Epic poem of Madagascar

The Ibonia is an epic poem that has been told in various forms across the island of Madagascar for at least several hundred years. The Ibonia predates the introduction of the printing press in Madagascar in the early part of the 19th century and as such has long been part of the poetic and storytelling oral traditions of the island. The first known transcription of the story was recorded in the 1870s and rapidly gained canonical status in the African literary tradition, being reprinted in numerous collections across Europe.

==Plot==
The tale begins with the conception and birth of Ibonia (Iboniamasiboniamanoro or "he of the clear and captivating glance") who demands to be betrothed to Iampelasoamananoro ("Girl of Grace") while still in the womb of his mother, Beautiful-Rich. Before they can be married, however, Iampelasoamananoro is taken away by Revato ("Stone Man"). Before setting off to win her back, he engages in a verbal duel with Great Echo and beats him. Great Echo in return offers Ibonia advice on how to pass a series of tests that will confront him on his quest to regain his wife.
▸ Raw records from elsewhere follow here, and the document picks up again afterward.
(** * Maplist generator: the fetch pipeline of [maplist.py]

    A shallow embedding of [get_collection_item_ids],
    [get_published_file_details] and [generate_maplist], and the properties
    of the manifest they write.

    - JSON documents are the Python values [r.json()] returns.
    - A Python [str] is a [string]; one [ascii] stands for one character
      (code points below 256), and strings compare character by character.
    - The remote service is an oracle answering the k-th request of the
      process; the requests issued, the pacing sleeps and the filesystem are
      threaded through a state-and-exception monad.
    - [os.path] and the text layer's line separator depend on the platform
      and come in a [runtime] record. *)

From Stdlib Require Import Floats.SpecFloat Strings.Ascii.
From stdpp Require Import gmap strings list fin_maps pretty sorting.
Lemma query_outcome_witness :
  reachable chatted_world ∧
  conversation (session_state chatted_world) = Some (PyObj demo_chain) ∧
  "Ho" ≠ "" ∧
  output (question_section demo_env "Ho" chatted_world)
    = [ PrintResponse "Ho"
          [HumanMessage "Hi"; AIMessage "Nein."; HumanMessage "Ho"; AIMessage "Nein."]
          "Nein.";
        StWrite "<user>Hi</user>"; StWrite "<bot>Nein.</bot>"; PyPrint "Nein.";
        StWrite "<user>Ho</user>"; StWrite "<bot>Nein.</bot>"; PyPrint "Nein." ].
Proof.
  split; [apply chatted_world_reachable|]. split; [reflexivity|]. split; [done|].
  rewrite (query_outcome demo_env "Ho" chatted_world demo_chain
             chatted_world_reachable eq_refl ltac:(done)).
  reflexivity.
Defined.

(** ** The conversation object *)

Lemma built_chain_configured (E : Env) (chunks : list Document) (memory : loc) :
  configured_by_app
    (built_chain E {| vs_chunks := chunks; vs_embeddings := bge_embeddings E |} memory).
Proof. by exists E, chunks. Qed.

Lemma reachable_configured (w : World) :
  reachable w →
  ∀ c, conversation (session_state w) = Some (PyObj c) → configured_by_app c.
Proof.
  induction 1 as [d|E ui w _ IH]; [done|].
  revert IH.
  apply (script_rel (inv_rel (λ w, ∀ c, conversation (session_state w) = Some (PyObj c)
                                       → configured_by_app c))).
  - rewrite init_session_state_run. intros IH c Hc. apply IH. simpl in Hc.
    by destruct (conversation (session_state w)) as [[|c']|].
  - intros w' c' msgs q a _ _ _ _ IH c Hc. by apply IH.
  - intros w' _ Hdocs IH c Hc.
    destruct (processing_outcome E (file_uploader ui) w')
      as [(e & _ & Hs & _)|(vs & Hret & _)].
    + rewrite Hs in Hc. by apply IH.
    + destruct (processing_returned E (file_uploader ui) w' Hdocs Hret)
        as (raw & chunks & _ & _ & Hw).
      rewrite Hw in Hc. injection Hc as <-. apply built_chain_configured.
Qed.

(** X7.  Every conversation object a session ever holds is one that
    [get_conversation_chain] built from a vector store of [get_vectorstore]:
    it retrieves 2 chunks per question from an index over normalised
    bge-small embeddings, generates with temperature 0, and condenses with
    the custom prompt.  No run installs or keeps anything else. *)
Theorem conversation_is_configured_by_app (w : World) (c : Chain) :
  reachable w →
  conversation (session_state w) = Some (PyObj c) →
  configured_by_app c ∧
  chain_k c = 2 ∧
  condense_question_prompt c = prompt ∧
  pl_temperature (chain_llm c) = 0 ∧
  normalize_embeddings (vs_embeddings (chain_vectorstore c)) = true.
Proof.
  intros Hreach Hc.
  pose proof (reachable_configured w Hreach c Hc) as Hcfg.
  split; [done|]. destruct Hcfg as (E & chunks & ->). by repeat split.
Qed.

Lemma conversation_is_configured_by_app_witness :
  reachable chatted_world ∧
  conversation (session_state chatted_world) = Some (PyObj demo_chain) ∧
  chain_k demo_chain = 2.
Proof.
  split; [apply chatted_world_reachable|]. split; [reflexivity|].
  apply (conversation_is_configured_by_app chatted_world demo_chain
           chatted_world_reachable eq_refl).
Defined.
Ibonia visits his parents before setting off on the quest and his mother spurs him to prove himself by successfully fighting a series of powerful animal and human adversaries. She then attempts to dissuade him from his quest by presenting him with other wives, which he refuses. Ibonia displays his wit and physical prowess to overcome the challenges he encounters, including dressing himself in an Old Man's skin to get closer to Stone Man and Joy-Giving girl until his unprecedented talent for playing the valiha (a traditional bamboo tube zither) and fanorona (a traditional game played with stones on a board) gives him away. Ibonia wins his confrontation with Stone Man and escapes with Joy-Giving Girl. The two remain married for about ten years before the relationship is ended by Ibonia's peaceful death.

==Variations==
Three similar versions of the story as described above were collected by folklorists in the 1870s. However, six distinct versions in total have been recorded by folklorists and the variation from the base story increases with the distance from the Central Highlands. Among the Tanala and the Antakarana, for example, major plot features, such as the fate of the Stone Man or the character of the Girl of Grace, can vary significantly.